Please repeat every line below exactly, from the first to the last.

[Data for this task Boundary: Start]

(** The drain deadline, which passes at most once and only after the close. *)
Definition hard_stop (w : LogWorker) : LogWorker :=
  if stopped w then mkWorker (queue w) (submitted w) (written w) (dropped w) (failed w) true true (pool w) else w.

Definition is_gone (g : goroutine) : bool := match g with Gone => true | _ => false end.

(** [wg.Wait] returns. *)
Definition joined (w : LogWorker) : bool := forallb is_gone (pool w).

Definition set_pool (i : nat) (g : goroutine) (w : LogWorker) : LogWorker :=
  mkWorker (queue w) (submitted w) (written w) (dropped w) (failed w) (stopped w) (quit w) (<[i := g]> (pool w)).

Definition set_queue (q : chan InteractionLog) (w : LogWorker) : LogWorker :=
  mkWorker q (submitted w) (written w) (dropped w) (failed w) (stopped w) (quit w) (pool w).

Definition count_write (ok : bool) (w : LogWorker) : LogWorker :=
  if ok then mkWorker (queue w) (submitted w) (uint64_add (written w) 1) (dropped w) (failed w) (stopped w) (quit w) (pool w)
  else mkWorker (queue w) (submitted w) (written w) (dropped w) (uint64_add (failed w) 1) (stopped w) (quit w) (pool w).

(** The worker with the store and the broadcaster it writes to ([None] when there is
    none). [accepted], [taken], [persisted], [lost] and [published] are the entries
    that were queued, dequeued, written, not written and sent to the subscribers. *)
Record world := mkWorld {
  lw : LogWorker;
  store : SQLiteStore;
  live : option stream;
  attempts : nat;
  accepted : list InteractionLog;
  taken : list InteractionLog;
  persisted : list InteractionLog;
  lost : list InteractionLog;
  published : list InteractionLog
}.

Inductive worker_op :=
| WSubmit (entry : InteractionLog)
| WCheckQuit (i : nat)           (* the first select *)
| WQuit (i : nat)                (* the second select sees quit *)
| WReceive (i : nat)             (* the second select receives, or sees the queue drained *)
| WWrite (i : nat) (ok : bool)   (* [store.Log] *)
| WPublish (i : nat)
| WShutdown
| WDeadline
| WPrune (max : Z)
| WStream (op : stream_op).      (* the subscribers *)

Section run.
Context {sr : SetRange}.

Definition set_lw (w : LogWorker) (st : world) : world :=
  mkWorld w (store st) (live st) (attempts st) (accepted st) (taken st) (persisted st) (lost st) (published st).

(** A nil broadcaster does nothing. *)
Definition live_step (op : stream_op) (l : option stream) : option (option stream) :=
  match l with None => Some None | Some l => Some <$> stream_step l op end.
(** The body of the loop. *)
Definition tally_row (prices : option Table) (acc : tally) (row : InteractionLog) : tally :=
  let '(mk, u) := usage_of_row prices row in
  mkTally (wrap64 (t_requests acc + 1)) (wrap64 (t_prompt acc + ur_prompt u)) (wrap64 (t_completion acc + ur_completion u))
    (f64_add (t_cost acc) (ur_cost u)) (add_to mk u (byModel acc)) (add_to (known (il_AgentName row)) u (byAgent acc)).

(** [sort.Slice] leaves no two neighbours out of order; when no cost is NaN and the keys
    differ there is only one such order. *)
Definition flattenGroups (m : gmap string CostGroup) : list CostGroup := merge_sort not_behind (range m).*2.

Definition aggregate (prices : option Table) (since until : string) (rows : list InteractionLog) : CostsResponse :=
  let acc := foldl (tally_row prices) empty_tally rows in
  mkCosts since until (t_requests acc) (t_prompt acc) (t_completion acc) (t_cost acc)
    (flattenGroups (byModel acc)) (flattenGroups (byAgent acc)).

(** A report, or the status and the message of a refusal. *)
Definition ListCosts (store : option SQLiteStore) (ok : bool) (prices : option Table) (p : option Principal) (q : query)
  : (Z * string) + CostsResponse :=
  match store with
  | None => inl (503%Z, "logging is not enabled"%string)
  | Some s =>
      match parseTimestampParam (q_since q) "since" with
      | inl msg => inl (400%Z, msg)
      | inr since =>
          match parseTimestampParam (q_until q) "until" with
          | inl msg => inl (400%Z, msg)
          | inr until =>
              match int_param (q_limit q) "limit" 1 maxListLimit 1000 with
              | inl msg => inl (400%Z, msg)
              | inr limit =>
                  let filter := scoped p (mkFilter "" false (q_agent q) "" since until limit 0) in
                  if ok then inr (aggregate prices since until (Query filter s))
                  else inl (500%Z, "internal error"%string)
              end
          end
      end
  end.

[Data for this task Boundary: End]

**Solution to this exercise**
(** The drain deadline, which passes at most once and only after the close. *)
Definition hard_stop (w : LogWorker) : LogWorker :=
  if stopped w then mkWorker (queue w) (submitted w) (written w) (dropped w) (failed w) true true (pool w) else w.

Definition is_gone (g : goroutine) : bool := match g with Gone => true | _ => false end.

(** [wg.Wait] returns. *)
Definition joined (w : LogWorker) : bool := forallb is_gone (pool w).

Definition set_pool (i : nat) (g : goroutine) (w : LogWorker) : LogWorker :=
  mkWorker (queue w) (submitted w) (written w) (dropped w) (failed w) (stopped w) (quit w) (<[i := g]> (pool w)).

Definition set_queue (q : chan InteractionLog) (w : LogWorker) : LogWorker :=
  mkWorker q (submitted w) (written w) (dropped w) (failed w) (stopped w) (quit w) (pool w).

Definition count_write (ok : bool) (w : LogWorker) : LogWorker :=
  if ok then mkWorker (queue w) (submitted w) (uint64_add (written w) 1) (dropped w) (failed w) (stopped w) (quit w) (pool w)
  else mkWorker (queue w) (submitted w) (written w) (dropped w) (uint64_add (failed w) 1) (stopped w) (quit w) (pool w).

(** The worker with the store and the broadcaster it writes to ([None] when there is
    none). [accepted], [taken], [persisted], [lost] and [published] are the entries
    that were queued, dequeued, written, not written and sent to the subscribers. *)
Record world := mkWorld {
  lw : LogWorker;
  store : SQLiteStore;
  live : option stream;
  attempts : nat;
  accepted : list InteractionLog;
  taken : list InteractionLog;
  persisted : list InteractionLog;
  lost : list InteractionLog;
  published : list InteractionLog
}.

Inductive worker_op :=
| WSubmit (entry : InteractionLog)
| WCheckQuit (i : nat)           (* the first select *)
| WQuit (i : nat)                (* the second select sees quit *)
| WReceive (i : nat)             (* the second select receives, or sees the queue drained *)
| WWrite (i : nat) (ok : bool)   (* [store.Log] *)
| WPublish (i : nat)
| WShutdown
| WDeadline
| WPrune (max : Z)
| WStream (op : stream_op).      (* the subscribers *)

Section run.
Context {sr : SetRange}.

Definition set_lw (w : LogWorker) (st : world) : world :=
  mkWorld w (store st) (live st) (attempts st) (accepted st) (taken st) (persisted st) (lost st) (published st).

(** A nil broadcaster does nothing. *)
Definition live_step (op : stream_op) (l : option stream) : option (option stream) :=
  match l with None => Some None | Some l => Some <$> stream_step l op end.
(** The body of the loop. *)
Definition tally_row (prices : option Table) (acc : tally) (row : InteractionLog) : tally :=
  let '(mk, u) := usage_of_row prices row in
  mkTally (wrap64 (t_requests acc + 1)) (wrap64 (t_prompt acc + ur_prompt u)) (wrap64 (t_completion acc + ur_completion u))
    (f64_add (t_cost acc) (ur_cost u)) (add_to mk u (byModel acc)) (add_to (known (il_AgentName row)) u (byAgent acc)).

(** [sort.Slice] leaves no two neighbours out of order; when no cost is NaN and the keys
    differ there is only one such order. *)
Definition flattenGroups (m : gmap string CostGroup) : list CostGroup := merge_sort not_behind (range m).*2.

Definition aggregate (prices : option Table) (since until : string) (rows : list InteractionLog) : CostsResponse :=
  let acc := foldl (tally_row prices) empty_tally rows in
  mkCosts since until (t_requests acc) (t_prompt acc) (t_completion acc) (t_cost acc)
    (flattenGroups (byModel acc)) (flattenGroups (byAgent acc)).

(** A report, or the status and the message of a refusal. *)
Definition ListCosts (store : option SQLiteStore) (ok : bool) (prices : option Table) (p : option Principal) (q : query)
  : (Z * string) + CostsResponse :=
  match store with
  | None => inl (503%Z, "logging is not enabled"%string)
  | Some s =>
      match parseTimestampParam (q_since q) "since" with
      | inl msg => inl (400%Z, msg)
      | inr since =>
          match parseTimestampParam (q_until q) "until" with
          | inl msg => inl (400%Z, msg)
          | inr until =>
              match int_param (q_limit q) "limit" 1 maxListLimit 1000 with
              | inl msg => inl (400%Z, msg)
              | inr limit =>
                  let filter := scoped p (mkFilter "" false (q_agent q) "" since until limit 0) in
                  if ok then inr (aggregate prices since until (Query filter s))
                  else inl (500%Z, "internal error"%string)
              end
          end
      end
  end.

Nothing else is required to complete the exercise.